Excerpts from a dataset
========================================================================
(** * pyser: a data-driven lexer, recursive-descent parser and start-rule policy

    Shallow embedding of [pyser/__init__.py].

    Conventions of the embedding.
    - A Python [str] is a [string]; each character is a code point below
      256, and the character classes ([str.isspace], [\s], [\d], [\w],
      [str.lower]) are CPython's tables on that range.
    - A Python [dict] whose order is observable (a rule definition, a parse
      node) is an association list with Python's update-in-place insertion;
      a registry that is only looked up by key is a [gmap].
    - [ParsingRule] objects are mutable and shared by reference, so they live
      in a heap (a list indexed by address) and grammar elements hold
      addresses.
    - Positions in the token list are natural numbers ([parse] starts the
      matcher at 0 and it only ever adds to the position).
    - Exceptions and non-termination are explicit: a computation returns
      [Done v], [Raise e], or [OutOfFuel] when the recursion budget of the
      model is exhausted. *)

From Stdlib Require Import Ascii String NArith.
From stdpp Require Import base option list gmap strings.

Set Warnings "-register-all".
Local Open Scope string_scope.
Local Open Scope nat_scope.

(** ** Results of computations that may raise or diverge *)

Inductive message :=
  | Unexpected_token (position : nat) (remainder : string)   (* Lexer.tokenize *)
  | Parsing_failed                                           (* Parser.parse *)
  | Lexer_and_Parser_must_be_set.                            (* Interpreter.interpret *)

Inductive exn :=
  | ValueError (m : message)
  | KeyError (key : string)
  | AttributeError (attribute : string)
  | TypeError (what : string)
  | Dangling (addr : nat).   (* not a Python exception: an address outside the
                                heap of the model; a Python reference cannot dangle *)

Inductive res (A : Type) :=
  | Done (a : A)
  | Raise (e : exn)
  | OutOfFuel.
Arguments Done {A} a.
Arguments Raise {A} e.
Arguments OutOfFuel {A}.

(* [x ← m; k] runs [m] and passes its value on; an exception or an exhausted
   budget in [m] ends the computation *)
#[global] Instance res_bind : MBind res := λ A B k m,
  match m with
  | Done a => k a
  | Raise e => Raise e
  | OutOfFuel => OutOfFuel
  end.

(** ** Python dictionaries with observable order

    The keys of a Python dict are distinct; the functions below are defined
    on every association list and agree with Python on those. *)

Section Dict.
Context {V : Type}.

Fixpoint dict_get (k : string) (d : list (string * V)) : option V :=
  match d with
  | [] => None
  | (k', v) :: d' => if String.eqb k k' then Some v else dict_get k d'
  end.

(* d[k] = v : an existing key keeps its place, a new key goes last *)
Fixpoint dict_set (k : string) (v : V) (d : list (string * V)) : list (string * V) :=
  match d with
  | [] => [(k, v)]
  | (k', v') :: d' =>
      if String.eqb k k' then (k, v) :: d' else (k', v') :: dict_set k v d'
  end.

Definition dict_keys (d : list (string * V)) : list string := map fst d.
End Dict.

(** ** Characters and strings *)

Module Str.

Definition code (c : ascii) : N := N_of_ascii c.

Definition between (lo hi : N) (c : ascii) : bool :=
  (lo <=? code c)%N && (code c <=? hi)%N.

(* str.isspace and the class \s: TAB..CR, FS..US, space, NEL, NBSP *)
Definition isspace (c : ascii) : bool :=
  between 9 13 c || between 28 32 c || (code c =? 133)%N || (code c =? 160)%N.

(* \d : decimal digits *)
Definition isdigit (c : ascii) : bool := between 48 57 c.

(* [A-Za-z_] *)
Definition isidstart (c : ascii) : bool :=
  between 65 90 c || between 97 122 c || (code c =? 95)%N.

(* \w : alphanumeric code points and the underscore *)
Definition isword (c : ascii) : bool :=
  isidstart c || isdigit c
  || (code c =? 170)%N || (code c =? 178)%N || (code c =? 179)%N
  || (code c =? 181)%N || (code c =? 185)%N || (code c =? 186)%N
  || between 188 190 c || between 192 214 c || between 216 246 c
  || between 248 255 c.

(* str.lower on one code point *)
Definition lower_char (c : ascii) : ascii :=
  if between 65 90 c || (between 192 222 c && negb (code c =? 215)%N)
  then ascii_of_N (code c + 32) else c.

Fixpoint lower (s : string) : string :=
  match s with
  | "" => ""
  | String c s' => String (lower_char c) (lower s')
  end.

(* s[n:] *)
Fixpoint drop (n : nat) (s : string) : string :=
  match n, s with
  | 0, _ => s
  | S n', String _ s' => drop n' s'
  | S _, "" => ""
  end.

(* the longest prefix of characters in a class, and what follows it *)
Fixpoint span (p : ascii → bool) (s : string) : string * string :=
  match s with
  | "" => ("", "")
  | String c s' =>
      if p c then let '(run, rest) := span p s' in (String c run, rest)
      else ("", s)
  end.

Fixpoint lstrip (s : string) : string :=
  match s with
  | "" => ""
  | String c s' => if isspace c then lstrip s' else s
  end.

Fixpoint rstrip (s : string) : string :=
  match s with
  | "" => ""
  | String c s' =>
      match rstrip s' with
      | "" => if isspace c then "" else String c ""
      | r => String c r
      end
  end.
========================================================================
### EXERCISE
Beginning with the first line of the entries, repeat each line exactly until you have reproduced the one containing "#[global] Instance res_bind", and add nothing further.

### ANSWER FOR THIS EXERCISE
(** * pyser: a data-driven lexer, recursive-descent parser and start-rule policy

    Shallow embedding of [pyser/__init__.py].

    Conventions of the embedding.
    - A Python [str] is a [string]; each character is a code point below
      256, and the character classes ([str.isspace], [\s], [\d], [\w],
      [str.lower]) are CPython's tables on that range.
    - A Python [dict] whose order is observable (a rule definition, a parse
      node) is an association list with Python's update-in-place insertion;
      a registry that is only looked up by key is a [gmap].
    - [ParsingRule] objects are mutable and shared by reference, so they live
      in a heap (a list indexed by address) and grammar elements hold
      addresses.
    - Positions in the token list are natural numbers ([parse] starts the
      matcher at 0 and it only ever adds to the position).
    - Exceptions and non-termination are explicit: a computation returns
      [Done v], [Raise e], or [OutOfFuel] when the recursion budget of the
      model is exhausted. *)

From Stdlib Require Import Ascii String NArith.
From stdpp Require Import base option list gmap strings.

Set Warnings "-register-all".
Local Open Scope string_scope.
Local Open Scope nat_scope.

(** ** Results of computations that may raise or diverge *)

Inductive message :=
  | Unexpected_token (position : nat) (remainder : string)   (* Lexer.tokenize *)
  | Parsing_failed                                           (* Parser.parse *)
  | Lexer_and_Parser_must_be_set.                            (* Interpreter.interpret *)

Inductive exn :=
  | ValueError (m : message)
  | KeyError (key : string)
  | AttributeError (attribute : string)
  | TypeError (what : string)
  | Dangling (addr : nat).   (* not a Python exception: an address outside the
                                heap of the model; a Python reference cannot dangle *)

Inductive res (A : Type) :=
  | Done (a : A)
  | Raise (e : exn)
  | OutOfFuel.
Arguments Done {A} a.
Arguments Raise {A} e.
Arguments OutOfFuel {A}.

(* [x ← m; k] runs [m] and passes its value on; an exception or an exhausted
   budget in [m] ends the computation *)
#[global] Instance res_bind : MBind res := λ A B k m,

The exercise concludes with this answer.